Jessica Ingram was born and raised in Tennessee. She received degrees in Photography and Political Science from New York University and her MFA from California College of the Arts. She was included in 25 Under 25, (PowerHouse Books 2003) and American Photography 20. She contributed to What We Want Is Free: Generosity and Exchange in Recent Art (SUNY Press 2004). Along the Way, a video she completed with the Cause Collective was a 2008 Official Selection at the Sundance Film Festival. Jessica’s work is motivated by her desire to understand how people relate, what they long for, and what motivates the choices they make. Along with her art practice, Jessica develops and leads community based arts programs, most recently Fostering Art, a photography and writing program for foster youth in the San Francisco Bay Area. Jessica lives between Nashville, TN and New York where she teaches at NYU Tisch School of the Arts, Parsons the New School of Design, and works with PixelPress Magazine.
Interview
It looks like all of these photos were shot in the same day. How long have you been working on this series?
‘It’s interesting that they look like they were shot on the same day. I started this series in some form in 1999, though I have been photographing my family since I was a kid with a Kodak 110 camera. In 1999, though, I moved back home after college and started looking more, and thinking about focusing on my family more. I love the images from 1999-2001 — I was shooting everything while I was with my family. In 2001, though, I moved to San Francisco for grad school and kept trying to make work there, and wasn’t happy with the work, so I started shooting for long periods at home, and then going back to SF to print and think about it, which was a new and wonderful experience. Before I had always lived where I was working, and the separation of making work one place and dealing with it in another was nice. So I worked on it in a very focused way from 2001-2003 in grad school, and then continued after for a couple of years, and honestly, I still work on it. I just finished some portraits on my great aunts and uncle that I will add to it. It doesn’t feel finished. I’m still learning a lot about my family, and it’s a wonderful, and difficult, but ultimately worthwhile experience’.
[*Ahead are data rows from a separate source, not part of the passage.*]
(** The [while retry_count <= MAX_RETRIES] loop; [server n] is the result of
    the [n]-th post of the call. *)
Equations? retry_loop (server : nat -> post_result) (retry_count : Z) (l : client_log)
  : client_log * outcome text by wf (Z.to_nat (MAX_RETRIES + 1 - retry_count)) lt :=
  retry_loop server retry_count l with decide (retry_count <= MAX_RETRIES) => {
    | right _ := (l, Raise (txt "Failed after " ++ str_of_Z MAX_RETRIES ++ txt " retries"));
    | left _ with server (posts l) => {
        | Response status body with decide (status = 200) => {
            | left _ := (posted l, Ok body);
            | right _ with decide (status = 429) => {
                | left _ := retry_loop server (retry_count + 1) (paused RateLimitWait (posted l));
                | right _ with decide (500 <= status) => {
                    | left _ :=
                        retry_loop server (retry_count + 1)
                          (paused (Backoff (RETRY_DELAY_BASE ^ retry_count)) (posted l));
                    | right _ :=
                        (posted l,
                          Raise (txt "API request failed with status " ++ str_of_Z status
                                 ++ txt ": " ++ body)) } } };
        | ClientError e with decide ((retry_count + 1) mod 2 = 0) => {
            | left _ :=
                retry_loop server (retry_count + 1)
                  (recreated (paused (Backoff (RETRY_DELAY_BASE ^ retry_count)) (posted l)));
            | right _ :=
                retry_loop server (retry_count + 1)
                  (paused (Backoff (RETRY_DELAY_BASE ^ retry_count)) (posted l)) } } }.
Proof. all: unfold MAX_RETRIES in *; lia. Qed.

Definition send_request (server : nat -> post_result) : client_log * outcome text :=
  retry_loop server 0 (MkClientLog 0 [] 0).

End Client.
Export Client.

(** ** The outline and its parts (specification, section 3)

    A number ([unit_number], [subunit_number]) is held as the text that
    [str()] and an f-string give for it. *)

Module Outline.

Record Subunit : Type := MkSubunit {
  subunit_number : text;
  subunit_title : text;
  learning_objectives : list text;
  key_topics : list text
}.

Record Unit : Type := MkUnit {
  unit_number : text;
  unit_title : text;
  unit_description : text;
  subunits : list Subunit
}.

Record Course : Type := MkCourse {
  title : text;
  description : text;
  difficulty_level : text;
  estimated_duration : text
}.

Record Outline : Type := MkOutline {
  course : Course;
  units : list Unit
}.

(** An entry of [enhanced_descriptions.json]. *)
Record Description : Type := MkDescription {
  d_subunit_number : text;
  subunit_description : text
}.

End Outline.
Export Outline.

(** ** File utilities ([main.py], class [FileUtils]) *)

Module FileUtils.

Definition OUTPUT_DIR : text := txt "output".

(** [os.path.join] on relative components. *)
Definition path_join (a b : text) : text := a ++ txt "/" ++ b.

(** [[^\w\-\.]] *)
Definition unsafe_char (c : ascii) : bool :=
  negb (isword c || Ascii.eqb c "-" || Ascii.eqb c ".").

(** [__+] *)
Definition underscores : regex := Seq (Chr "_") (Plus (Chr "_")).

Definition sanitize_filename (t : text) : text :=
  let sanitized := re_sub (Class unsafe_char) (txt "_") t in
  let sanitized := re_sub underscores (txt "_") sanitized in
  if (50 <? length sanitized)%nat then take 50 sanitized else sanitized.

(** [now] is [datetime.now().strftime("%Y%m%d-%H%M%S")]. *)
Definition create_course_folder (now : text) (course_title : text) : text :=
  let timestamp := now in
  let safe_title := sanitize_filename course_title in
  safe_title ++ txt "-" ++ timestamp.

(** A value of the frontmatter dictionary. *)
Inductive fm_value : Type :=
| Scalar (v : text)
| Items (l : list text).

Definition frontmatter_of (unit_info : Unit) (subunit_info : Subunit) (course_info : Course)
  : list (text * fm_value) :=
  [ (txt "title", Scalar (subunit_title subunit_info));
    (txt "unit", Scalar (unit_title unit_info));
    (txt "unit_number", Scalar (unit_number unit_info));
    (txt "subunit_number", Scalar (subunit_number subunit_info));
    (txt "course", Scalar (title course_info));
    (txt "difficulty_level", Scalar (difficulty_level course_info));
    (txt "learning_objectives", Items (learning_objectives subunit_info));
    (txt "key_topics", Items (key_topics subunit_info)) ].

Definition quote : text := [ascii_of_nat 34].
Definition newline : text := [ascii_of_nat 10].

(** One pass of the loop that formats the frontmatter as YAML. *)
Definition yaml_entry (kv : text * fm_value) : text :=
  match kv with
  | (key, Items value) =>
      key ++ txt ":" ++ newline
      ++ concat ((fun item => txt "  - " ++ quote ++ item ++ quote ++ newline) <$> value)
  | (key, Scalar value) =>
      key ++ txt ": " ++ quote ++ value ++ quote ++ newline
  end.

Definition yaml_lines (fm : list (text * fm_value)) : text := concat (yaml_entry <$> fm).

Definition yaml_frontmatter (fm : list (text * fm_value)) : text :=
  txt "---" ++ newline ++ yaml_lines fm ++ txt "---" ++ newline ++ newline.

(** [save_markdown]: the path and the text written there. *)
Definition save_markdown (content : text) (unit_info : Unit) (subunit_info : Subunit)
    (course_info : Course) (course_folder : text) : text * text :=
  let course_dir := path_join OUTPUT_DIR course_folder in
  let unit_folder :=
    txt "unit" ++ unit_number unit_info ++ txt "-" ++ sanitize_filename (unit_title unit_info) in
  let unit_dir := path_join course_dir unit_folder in
  let filename :=
    txt "subunit" ++ subunit_number subunit_info ++ txt "-"
    ++ sanitize_filename (subunit_title subunit_info) ++ txt ".md" in
  let filepath := path_join unit_dir filename in
  let full_content := yaml_frontmatter (frontmatter_of unit_info subunit_info course_info) ++ content in
  (filepath, full_content).

End FileUtils.
Export FileUtils.

(** ** [list.sort(key=..., reverse=...)]

    Python's sort is stable, also with [reverse=True]: elements with equal
    keys keep their order. *)

Module Py.

Section Sort.
Context {A K : Type} (lt : K -> K -> bool) (key : A -> K) (reverse : bool).

(** [precedes y x]: [y] must come before [x] whatever their input order. *)
Definition precedes (y x : A) : bool :=
  if reverse then lt (key x) (key y) else lt (key y) (key x).

Fixpoint insert_sorted (x : A) (l : list A) : list A :=
  match l with
  | [] => [x]
  | y :: l' => if precedes y x then y :: insert_sorted x l' else x :: l
  end.

Definition sort (l : list A) : list A := foldr insert_sorted [] l.

End Sort.

(** Tuples [(bool, k)] compare first on the flag, [False < True]. *)
Definition flagged_lt {K} (lt : K -> K -> bool) (a b : bool * K) : bool :=
  match a, b with
  | (false, _), (true, _) => true
  | (true, _), (false, _) => false
  | (_, x), (_, y) => lt x y
  end.

End Py.

(** ** The pipeline ([main.py], class [CoursePipeline]) *)

Module Pipeline.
How did this series come about?
‘It’s hard to pinpoint exactly how and why I started this series. I really have been photographing my family for as long as I have been taking photographs. In college, I took some pictures of my family over the Christmas holiday, and I clearly remember feeling, after printing the work prints, that I had taken photographs that actually communicated something-they expressed how I was feeling. And at that moment, I realized that photographs can have power, that they can say something. It was big moment for me. I also know that I use photography and the experiences I have with people through photographing them, as a way to ask questions, and to gain entry. This is true of photographing my family as well. I wanted to really look at them, and understand my relationship to them, and ask questions’.
Where do you find you do your best work?
‘I have done projects in other cities, in New York, and I’ve done a couple of projects in San Francisco, that I am just wrapping up, and I love them. I do feel pulled back to the Southeast U.S., and to where I’m from-very often. When I have project ideas, they are almost always are based in the Southeast, and usually in Tennessee and Alabama. I live and work in New York now, but am back home a lot to make work. I’m typing this at my mom’s kitchen table in Nashville, TN’.